> _Required action_
Pull every line with "False" from the entries below.

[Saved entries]
⁂
(** X4: the columns of a table are the keys of its dictionary rows, each
    once, in the order in which they first occur. *)
Theorem md_table_columns (rows : list pyval) :
  table_columns rows = first_occurrences (flat_map row_keys rows)
  /\ NoDup (table_columns rows)
  /\ (forall c, In c (table_columns rows)
        <-> exists d, In (PDict d) rows /\ In c (dict_keys d)).
Proof.
  rewrite table_columns_first_occurrences.
  split; [reflexivity|]. split; [apply first_occurrences_NoDup|].
  intros c. rewrite first_occurrences_In, in_flat_map. split.
  - intros [r [Hr Hc]]. destruct r; simpl in Hc; try contradiction.
    exists d. auto.
  - intros [d [Hd Hc]]. exists (PDict d). auto.
Qed.

End TableFacts.

(** ** More on the sharks *)

Lemma strict_sorted_unique (A : Type) (R : A -> A -> Prop) :
  (forall x y, R x y -> R y x -> False) ->
  forall l1 l2,
    StronglySorted R l1 -> StronglySorted R l2 ->
    (forall x, In x l1 <-> In x l2) -> l1 = l2.
Proof.
  intros Asym l1. induction l1 as [|a r1 IH]; intros l2 S1 S2 M.
  - destruct l2 as [|b r2]; auto. exfalso. apply (M b). left; reflexivity.
  - destruct l2 as [|b r2]; [exfalso; apply (M a); left; reflexivity|].
    inversion S1 as [|? ? Sr1 F1]; inversion S2 as [|? ? Sr2 F2]; subst.
    rewrite Forall_forall in F1, F2.
    assert (E : a = b).
    { destruct (proj1 (M a) (or_introl eq_refl)) as [E|Ha]; auto.
      destruct (proj2 (M b) (or_introl eq_refl)) as [E|Hb]; auto.
      exfalso. exact (Asym _ _ (F1 _ Hb) (F2 _ Ha)). }
    subst b. f_equal. apply IH; auto.
    intros x. split; intros Hx.
    + destruct (proj1 (M x) (or_intror Hx)) as [E|H]; auto.
      subst x. exfalso. exact (Asym _ _ (F1 _ Hx) (F1 _ Hx)).
    + destruct (proj2 (M x) (or_intror Hx)) as [E|H]; auto.
      subst x. exfalso. exact (Asym _ _ (F2 _ Hx) (F2 _ Hx)).
Qed.

Lemma strict_sorted_NoDup (A : Type) (R : A -> A -> Prop) (l : list A) :
  (forall x, ~ R x x) -> StronglySorted R l -> NoDup l.
Proof.
  intros Irr. induction 1 as [|a r Sr IH F]; constructor; auto.
  rewrite Forall_forall in F. intros H. exact (Irr _ (F _ H)).
Qed.

Lemma ltb_strict_asym (x y : pystr) :
  PyStr.ltb x y = true -> PyStr.ltb y x = true -> False.
Proof. intros H1 H2. rewrite (ltb_asym _ _ H1) in H2. discriminate. Qed.

Lemma filter_length_perm (A : Type) (f : A -> bool) (l l' : list A) :
  Permutation l l' ->
  List.length (filter f l) = List.length (filter f l').
Proof.
  induction 1 as [|x l l' P IH|x y l|l l' l'' P1 IH1 P2 IH2]; simpl; auto.
  - destruct (f x); simpl; auto.
  - destruct (f x), (f y); reflexivity.
  - congruence.
Qed.

Lemma occurrences_row (rows : list row) (k n : pystr) :
  0 < occurrences rows k n -> exists t, In (t, (n, k)) rows.
Proof.
  unfold occurrences. intros H.
  destruct (filter _ rows) as [|[t [n' k']] q] eqn:E; [simpl in H; lia|].
  assert (G : In (t, (n', k')) (filter
               (fun r => PyStr.eqb (row_key r) k && PyStr.eqb (row_name r) n)
               rows)) by (rewrite E; left; reflexivity).
  apply filter_In in G. destruct G as [G1 G2].
  unfold row_key, row_name in G2. simpl in G2.
  apply andb_true_iff in G2. destruct G2 as [Ek En].
  apply eqb_eq in Ek, En. subst. exists t. exact G1.
Qed.

Section MoreSharkFacts.
Context {RT : PyRuntime}.

Lemma item_rows_wf (l : list pyval) (n k : pystr) :
  In (n, k) (item_rows l) ->
  n <> [] /\ k <> [] /\ k = _normalize_shark_name n.
Proof.
  induction l as [|item r IH]; simpl; [tauto|].
  destruct (item_row item) as [[n' k']|] eqn:E; auto.
  intros [H|H]; auto. inversion H; subst; clear H.
  unfold item_row in E. destruct item; try discriminate.
  destruct (is_empty (strip (str_get_or d "acionista" ""))) eqn:E1;
    [discriminate|].
  destruct (is_empty (_normalize_shark_name _)) eqn:E2; [discriminate|].
  inversion E; subst.
  repeat split; auto; intros C; rewrite C in *; discriminate.
Qed.

(** A row that is seen has a ticker, a raw name and a key, and its key is
    the canonical key of its raw name. *)
Lemma seen_rows_wf (out_dir : list file) (t n k : pystr) :
  In (t, (n, k)) (seen_rows out_dir) ->
  t <> [] /\ n <> [] /\ k <> [] /\ k = _normalize_shark_name n.
Proof.
  unfold seen_rows. rewrite in_flat_map. intros [p [_ H]].
  unfold file_rows in H.
  destruct (loaded p) as [[| | | | | |payload]|]; try contradiction.
  destruct (dict_get PyStr.eqb payload (py "items")) as [[| | | | |l|]|];
    try contradiction.
  destruct (is_empty (artifact_ticker (name p) payload)) eqn:E;
    [contradiction|].
  apply in_map_iff in H. destruct H as [[n' k'] [H1 H2]].
  inversion H1; subst. split.
  - intros C. rewrite C in E. discriminate.
  - apply (item_rows_wf _ _ _ H2).
Qed.

Lemma shark_for_perm (rows rows' : list row) (k : pystr) (s : shark) :
  Permutation rows rows' -> shark_for rows k s -> shark_for rows' k s.
Proof.
  intros P [H1 [H2 [H3 [H4 H5]]]].
  assert (O : forall n, occurrences rows' k n = occurrences rows k n).
  { intros n. unfold occurrences. symmetry. apply filter_length_perm, P. }
  unfold shark_for. rewrite !O. repeat split; auto.
  - intros Ht. destruct (proj1 (H2 t) Ht) as [n Hn]. exists n.
    eapply Permutation_in; eauto.
  - intros [n Hn]. apply H2. exists n.
    eapply Permutation_in; [symmetry|]; eauto.
  - intros n. rewrite !O. apply H5.
Qed.

Lemma shark_for_unique (rows : list row) (k : pystr) (s s' : shark) :
  shark_for rows k s -> shark_for rows k s' -> s = s'.
Proof.
  intros [H1 [H2 [H3 [H4 H5]]]] [H1' [H2' [H3' [H4' H5']]]].
  assert (Ei : items s = items s').
  { apply (strict_sorted_unique ltb_strict_asym); auto.
    intros t. rewrite H2, H2'. tauto. }
  assert (En : shark_name s = shark_name s').
  { destruct (H5 _ H4') as [L|[E L]]; destruct (H5' _ H4) as [L'|[E' L']];
      try lia.
    unfold PyStr.leb in L, L'. apply negb_true_iff in L, L'.
    apply ltb_total; assumption. }
  assert (Eq : quantity s = quantity s') by congruence.
  destruct s, s'; simpl in *. congruence.
Qed.

(** The sharks of the result are exactly the sharks of the keys seen. *)
Lemma build_sharks_members (out_dir : list file) (sharks : list shark) :
  build_sharks out_dir = Ok sharks ->
  forall s, In s sharks
    <-> exists k, (exists t, appears_in (seen_rows out_dir) k t)
                  /\ shark_for (seen_rows out_dir) k s.
Proof.
  intros H s. split; [intros Hs; eapply build_sharks_only_keys; eauto|].
  intros [k [[t Ht] Hs]].
  revert H. unfold build_sharks, seen_rows in *.
  destruct (scan_files empty_maps (shareholder_files out_dir)) as [st|e] eqn:E;
    [|discriminate].
  intros H; inversion H; subst; clear H.
  pose proof (scan_files_ok _ E) as OK.
  destruct (dict_get PyStr.eqb (accionistas_map st) k) as [ts|] eqn:G.
  - rewrite (shark_for_unique Hs (@make_shark_for _ _ _ _ OK G)).
    apply sorted_In, in_map. apply (dict_get_In PyStr.eqb eqb_eq), G.
  - exfalso. exact (ok_absent OK G Ht).
Qed.

Lemma shark_for_key (out_dir : list file) (k : pystr) (s : shark) :
  shark_for (seen_rows out_dir) k s ->
  _normalize_shark_name (shark_name s) = k.
Proof.
  intros [_ [_ [_ [H _]]]]. destruct (occurrences_row _ _ _ H) as [t Ht].
  destruct (seen_rows_wf _ _ _ _ Ht) as [_ [_ [_ E]]]. auto.
Qed.

Lemma build_sharks_names_distinct (out_dir : list file)
  (sharks : list shark) :
  build_sharks out_dir = Ok sharks -> NoDup (map shark_name sharks).
Proof.
  intros H. pose proof (build_sharks_members _ H) as M.
  revert H. unfold build_sharks.
  destruct (scan_files empty_maps (shareholder_files out_dir)) as [st|e] eqn:E;
    [|discriminate].
  intros H; inversion H; subst; clear H.
  pose proof (scan_files_ok _ E) as OK.
  eapply Permutation_NoDup;
    [symmetry; apply Permutation_map, sorted_perm|].
  rewrite map_map.
  assert (K : forall e, In e (accionistas_map st) ->
                _normalize_shark_name
                  (shark_name (make_shark (display_name_counts st) e))
                = fst e).
  { intros [k ts] He. change (fst (k, ts)) with k.
    apply (@shark_for_key out_dir k). unfold seen_rows.
    apply make_shark_for; auto.
    apply (In_dict_get PyStr.eqb eqb_eq); [apply (ok_keys OK) | exact He]. }
  pose proof (ok_keys OK) as N. unfold dict_keys in N.
  clear M. induction (accionistas_map st) as [|e r IH]; simpl; constructor.
  - inversion N; subst. intros Hin. apply H1.
    apply in_map_iff in Hin. destruct Hin as [e' [E' He']].
    apply in_map_iff. exists e'. split; auto.
    rewrite <- (K e' (or_intror He')), <- (K e (or_introl eq_refl)).
    rewrite E'. reflexivity.
  - inversion N; subst. apply IH; auto.
    intros e' He'. apply K. right; exact He'.
Qed.

End MoreSharkFacts.

Lemma shark_strictly_before_asym (a b : shark) :
  shark_strictly_before a b -> shark_strictly_before b a -> False.
Proof.
  intros [H|[E H]] [H'|[E' H']]; try lia.
  exact (ltb_strict_asym _ _ H H').
Qed.

Lemma sharks_strict (l : list shark) :
  StronglySorted shark_before l -> NoDup (map shark_name l) ->
  StronglySorted shark_strictly_before l.
Proof.
  induction 1 as [|a r Sr IH F]; intros N; constructor;
    inversion N as [|? ? Na Nr]; subst; auto.
  rewrite Forall_forall in *. intros b Hb.
  destruct (F _ Hb) as [H|[E H]]; [left; exact H | right; split; auto].
  unfold PyStr.leb in H. apply negb_true_iff in H.
  destruct (PyStr.ltb (shark_name a) (shark_name b)) eqn:L; auto.
  exfalso. apply Na. rewrite (ltb_total _ _ L H). apply in_map, Hb.
Qed.

Lemma names_filter_NoDup (keep : file -> bool) (l : list file) :
  NoDup (map name l) -> NoDup (map name (filter keep l)).
Proof.
  intros N. induction l as [|p r IH]; simpl; auto.
  inversion N as [|? ? Np Nr]; subst.
  destruct (keep p); simpl; auto. constructor; auto.
  intros H. apply Np. apply in_map_iff in H. destruct H as [q [E Hq]].
  apply in_map_iff. exists q. split; auto. apply filter_In in Hq. tauto.
Qed.

Lemma files_strict (l : list file) :
  StronglySorted (notafter (fun p q => PyStr.ltb (name p) (name q))) l ->
  NoDup (map name l) ->
  StronglySorted (fun p q => PyStr.ltb (name p) (name q) = true) l.
Proof.
  induction 1 as [|a r Sr IH F]; intros N; constructor;
    inversion N as [|? ? Na Nr]; subst; auto.
  rewrite Forall_forall in *. intros b Hb. pose proof (F _ Hb) as H.
  unfold notafter in H.
  destruct (PyStr.ltb (name a) (name b)) eqn:L; auto.
  exfalso. apply Na. rewrite (ltb_total _ _ L H). apply in_map, Hb.
Qed.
⁂
> _Solution to the exercise_
  (forall x y, R x y -> R y x -> False) ->
  PyStr.ltb x y = true -> PyStr.ltb y x = true -> False.
  shark_strictly_before a b -> shark_strictly_before b a -> False.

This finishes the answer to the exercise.